Perhaps the practice of philosophical counseling would be too bourgeois for Camus. But his writing does offer some philosophical counsel to his readers. Despite terrible outside forces, despite great odds, despite much that is out of our control, he counsels that we are free to resist, to fight back. We can’t know if we will be successful. But it is the effort that elevates us. We need not succumb to despair and resignation. Showing others that we have that freedom –over both outer and inner troubles — can be the role of the philosopher during times of distress. Even when the effort seems impossible, even pointless or absurd, as in the case of Sisyphus, who repeatedly rolls the stone up the hill only for it roll back towards him, it is in the effort that our dignity lies.

So, at least one role of the philosopher during a global pandemic is to help us to maintain our dignity. We do this by resisting fear and despair, by confronting them head-on, by asserting our freedom and independence from them even when they persist. For, like plagues and viruses, like all threats to our being, political and existential, they will persist. But the philosopher reminds us that we have it in us to be resilient, to find meaning and hope in what seems meaningless and, for a time, hopeless. As Camus says of his absurd hero, “one must imagine Sisyphus happy.” And so let us, too, imagine ourselves happy. Je suis Albert Camus.

The First Step

“The beginning of a long journey begins with a single step” (Lao-tzu). And so this blog begins with the first step. Let me introduce myself. I am Andrew Dell’Olio and I’ve been a professor of philosophy for about thirty years. In that time I’ve accumulated a lot of teaching experience and I’ve learned quite a bit about what we might call the wisdom traditions of the world, East and West. I’ve always thought that what is really valuable about philosophy, what drew me to it, is its practical benefit as a guide for living a good life and the achievement of peace of mind. We know from historians of philosophy such as Pierre Hadot and Martha Nussbaum that the ancient philosophers understood philosophy precisely as a way of life, the art of living, whose aim was self-development or virtue and the relief, ultimately, from psychological suffering. As Epictetus the Stoic wrote, “Empty is that philosopher’s argument by which no human suffering is therapeutically treated.” And so I aim with this blog and with this new practice of philosophical counseling to bring relief, in some small way, to the suffering of others.

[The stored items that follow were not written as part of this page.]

(** [saved]: the persister the tester has for the server. *)
Definition start_exec (saved : Persister) (e : start_event) (s : starting) : option starting :=
  let served t l := <[t := TServed]> l in
  match e with
  | SEInit =>
      match st_tester s with
      | SBegin => Some (mkStarting (st_main s) (st_threads s ++ [TInit (Init_persister saved)]) (st_persister s)
          (st_services s) (SInit (length (st_threads s))))
      | _ => None
      end
  | SEWait =>
      match st_tester s with
      | SInited => Some (mkStarting (st_main s) (st_threads s ++ [TWait]) (st_persister s) (st_services s)
          (SWaiting (length (st_threads s))))
      | _ => None
      end
  | SEReturn =>
      match st_tester s with
      | SInit t =>
          match st_threads s !! t with
          | Some TServed => Some (mkStarting (st_main s) (st_threads s) (st_persister s) (st_services s) SInited)
          | _ => None
          end
      | SWaiting t =>
          match st_threads s !! t with
          | Some TServed => Some (mkStarting (st_main s) (st_threads s) (st_persister s) (st_services s) SStarted)
          | _ => None
          end
      | _ => None
      end
  | SEServices =>
      match st_main s with
      | MServices => Some (mkStarting MSignal (st_threads s) (st_persister s) true (st_tester s))
      | _ => None
      end
  | SEToMain t =>
      match st_main s, st_threads s !! t with
      | MRecv, Some (TInit p) => Some (mkStarting MServices (served t (st_threads s)) (Some p) (st_services s) (st_tester s))
      | MWait, Some (TInit _) => Some (mkStarting MExit (served t (st_threads s)) (st_persister s) (st_services s) (st_tester s))
      | _, _ => None
      end
  | SEFromMain t =>
      match st_main s, st_threads s !! t with
      | MSignal, Some TWait => Some (mkStarting MWait (served t (st_threads s)) (st_persister s) (st_services s) (st_tester s))
      | _, _ => None
      end
  | SEThreads t1 t2 =>
      match st_threads s !! t1, st_threads s !! t2 with
      | Some (TInit _), Some TWait =>
          Some (mkStarting (st_main s) (served t1 (served t2 (st_threads s))) (st_persister s) (st_services s) (st_tester s))
      | _, _ => None
      end
  end.

Definition starting_init : starting := mkStarting MRecv [] None false SBegin.

(** The states a start goes through, in order; the services start and the
    tester's two calls overlap. *)
Inductive start_stage (p : Persister) : nat -> starting -> Prop :=
  | SG0 : start_stage p 7 starting_init
  | SG1 : start_stage p 6 (mkStarting MRecv [TInit p] None false (SInit 0))
  | SG2 (m : bool) (t : start_pc) (n : nat) :
      (t, n) ∈ [(SInit 0, 3); (SInited, 2)] ->
      start_stage p (n + if m then 1 else 2) (mkStarting (if m then MSignal else MServices) [TServed] (Some p) m t)
  | SG3 (m : bool) :
      start_stage p (if m then 2 else 3)
        (mkStarting (if m then MSignal else MServices) [TServed; TWait] (Some p) m (SWaiting 1))
  | SG4 : start_stage p 1 (mkStarting MWait [TServed; TServed] (Some p) true (SWaiting 1))
  | SG5 : start_stage p 0 (mkStarting MWait [TServed; TServed] (Some p) true SStarted).

Lemma Init_persister_same p : Init_persister p = p.
Proof. by destruct p. Qed.

Lemma stage_step saved n e s s' :
  start_stage saved n s -> start_exec saved e s = Some s' -> exists n', n' < n /\ start_stage saved n' s'.
Proof.
  assert (H2 : forall m t k, (t, k) ∈ [(SInit 0, 3); (SInited, 2)] ->
    start_stage saved (k + if m : bool then 1 else 2) (mkStarting (if m then MSignal else MServices) [TServed] (Some saved) m t))
    by apply SG2.
  destruct 1 as [| |m t k Ht|m| |]; destruct e as [| | | |i|i|i j]; simpl; intros Hs; try done.
  - injection Hs as <-. rewrite Init_persister_same. eexists. split; [|apply SG1]. lia.
  - destruct i as [|[|]]; simplify_eq/=. eexists. split; [|apply (H2 false (SInit 0) 3); set_solver]. lia.
  - destruct i as [|[|]], j as [|[|]]; simplify_eq/=.
  - apply list_elem_of_In in Ht as [[= <- <-]|[[= <- <-]|[]]]; done.
  - apply list_elem_of_In in Ht as [[= <- <-]|[[= <- <-]|[]]]; simplify_eq/=.
    eexists. split; [|apply (SG3 saved m)]. destruct m; lia.
  - apply list_elem_of_In in Ht as [[= <- <-]|[[= <- <-]|[]]]; simplify_eq/=.
    eexists. split; [|apply (H2 m SInited 2); set_solver]. destruct m; lia.
  - destruct m; [done|]. injection Hs as <-. eexists. split; [|by apply (H2 true t k)]. simpl; lia.
  - by destruct m, i as [|[|]]; simplify_eq/=.
  - by destruct m, i as [|[|]]; simplify_eq/=.
  - by destruct i as [|[|]], j as [|[|]]; simplify_eq/=.
  - destruct m; [done|]. injection Hs as <-. eexists. split; [|apply (SG3 saved true)]. lia.
  - by destruct m, i as [|[|[|]]]; simplify_eq/=.
  - destruct m, i as [|[|[|]]]; simplify_eq/=. eexists. split; [|apply SG4]. lia.
  - by destruct i as [|[|[|]]], j as [|[|[|]]]; simplify_eq/=.
  - injection Hs as <-. eexists. split; [|apply SG5]. lia.
  - by destruct i as [|[|[|]]]; simplify_eq/=.
  - by destruct i as [|[|[|]]], j as [|[|[|]]]; simplify_eq/=.
  - by destruct i as [|[|[|]]]; simplify_eq/=.
  - by destruct i as [|[|[|]]], j as [|[|[|]]]; simplify_eq/=.
Qed.

Lemma stage_progress saved n s :
  start_stage saved n s -> st_tester s = SStarted \/ exists e s', start_exec saved e s = Some s'.
Proof.
  destruct 1 as [| |m t k Ht|m| |]; [right..|by left].
  - by exists SEInit; eexists.
  - by exists (SEToMain 0); eexists.
  - apply list_elem_of_In in Ht as [[= <- <-]|[[= <- <-]|[]]]; [by exists SEReturn; eexists|by exists SEWait; eexists].
  - destruct m; [by exists (SEFromMain 1); eexists|by exists SEServices; eexists].
  - by exists SEReturn; eexists.
Qed.

Lemma stage_run saved es s : run (start_exec saved) es starting_init = Some s ->
  exists n, start_stage saved n s /\ length es + n <= 7.
Proof.
  revert s. induction es as [|e es IH] using rev_ind; intros s.
  - intros [= <-]. exists 7. split; [constructor|simpl; lia].
  - rewrite run_snoc. intros (s1 & (n & Hn & Hl)%IH & He). destruct (stage_step _ _ _ _ _ Hn He) as (n' & Hlt & Hs).
    exists n'. split; [done|]. rewrite length_app. simpl. lia.
Qed.


Definition demo_start : list start_event :=
  [SEInit; SEToMain 0; SEReturn; SEServices; SEWait; SEFromMain 1; SEReturn].

(** ** Shutting down

    [ShutdownServer] takes the server off the network, asks its daemon for a
    copy of the persister and kills it, while the daemon's goroutines go on
    serving, saving and sending.  What must not happen is that somebody has
    heard of state the copy does not hold. *)

(** [CheckpointPersister], after its RPC has arrived. *)
Inductive ckpt_pc :=
  | CClose                          (** [ds.rpcc.Close()] *)
  | CCloseSrv                       (** [ds.rpcs.Close()] *)
  | CCopy                           (** [ds.persister.Checkpoint()] *)
  | CReply (p : Persister).

(** The tester in [ShutdownServer]. *)
Inductive shutdown_pc := SDUp | SDDeleted | SDCheckpoint (c : ckpt_pc) | SDSaved | SDKilled.

(** [hist]: every content the persister has had, the current one last; for the
    proofs, each message carries the length of [hist] when it was written. *)
Record node := mkNode {
  n_net : Network;                          (** the tester's network *)
  n_hist : list Persister;
  n_rpcc : bool;                            (** the connection to the tester is open *)
  n_listen : bool;                          (** the daemon's socket accepts connections *)
  n_serving : list (string * option nat);   (** requests at the daemon: from which end, and when answered *)
  n_sent : list nat;                        (** requests the daemon has sent *)
  n_delivered : list nat;                   (** its replies that reached their callers *)
  n_tester : shutdown_pc;
  n_saved : option Persister }.

Inductive node_event :=
  | NSave (raftstate snapshot : string)     (** the server saves *)
  | NForward                                (** the server sends a request *)
  | NRequest (e : string)                   (** the network dispatches a request from end [e] *)
  | NAnswer (k : nat)                       (** the daemon writes the answer of a request *)
  | NDeliver (k : nat)                      (** the network passes it on *)
  | NAdmin (a : admin)                      (** another call of the tester on the network *)
  | NShutdown                               (** the next step of the tester or of [CheckpointPersister] *).

Section Shutdown.
(** The server's name, and the object it joined the network as. *)
Context (sn : string) (sid : nat).

Definition version (s : node) : nat := length (n_hist s).
Definition persister (s : node) : Persister := default MakePersister (last (n_hist s)).
Definition alive (s : node) : bool := match n_tester s with SDKilled => false | _ => true end.

Definition set_serving (s : node) (l : list (string * option nat)) (del : list nat) : node :=
  mkNode (n_net s) (n_hist s) (n_rpcc s) (n_listen s) l (n_sent s) del (n_tester s) (n_saved s).
Definition set_tester (s : node) (t : shutdown_pc) (saved : option Persister) : node :=
  mkNode (n_net s) (n_hist s) (n_rpcc s) (n_listen s) (n_serving s) (n_sent s) (n_delivered s) t saved.
Definition set_node_net (s : node) (net : Network) : node :=
  mkNode net (n_hist s) (n_rpcc s) (n_listen s) (n_serving s) (n_sent s) (n_delivered s) (n_tester s) (n_saved s).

Keeping with the theme of the first step, I see this blog as a kind of walk through the woods, oftentimes without a clear destination until an opening appears, something like Heidegger’s pathways into thinking. As such it might ramble at times before it finds its way. I’ll offer reflections on what comes to mind, sometimes directly related to philosophical practice, sometimes on what I am reading or what is happening in my life or in the world. Throughout I hope to bring the perspectives of those philosophers who have travelled this path before us to bear on what may be our personal issues and the collective issues of the day.

So, if you, too, are a fellow traveller down these paths, I hope you will join me on this journey and I hope you will find these musings helpful. I look forward to walking with you and also hearing your thoughts. “Begin, be bold, and venture to be wise” (Horace). See you on the road.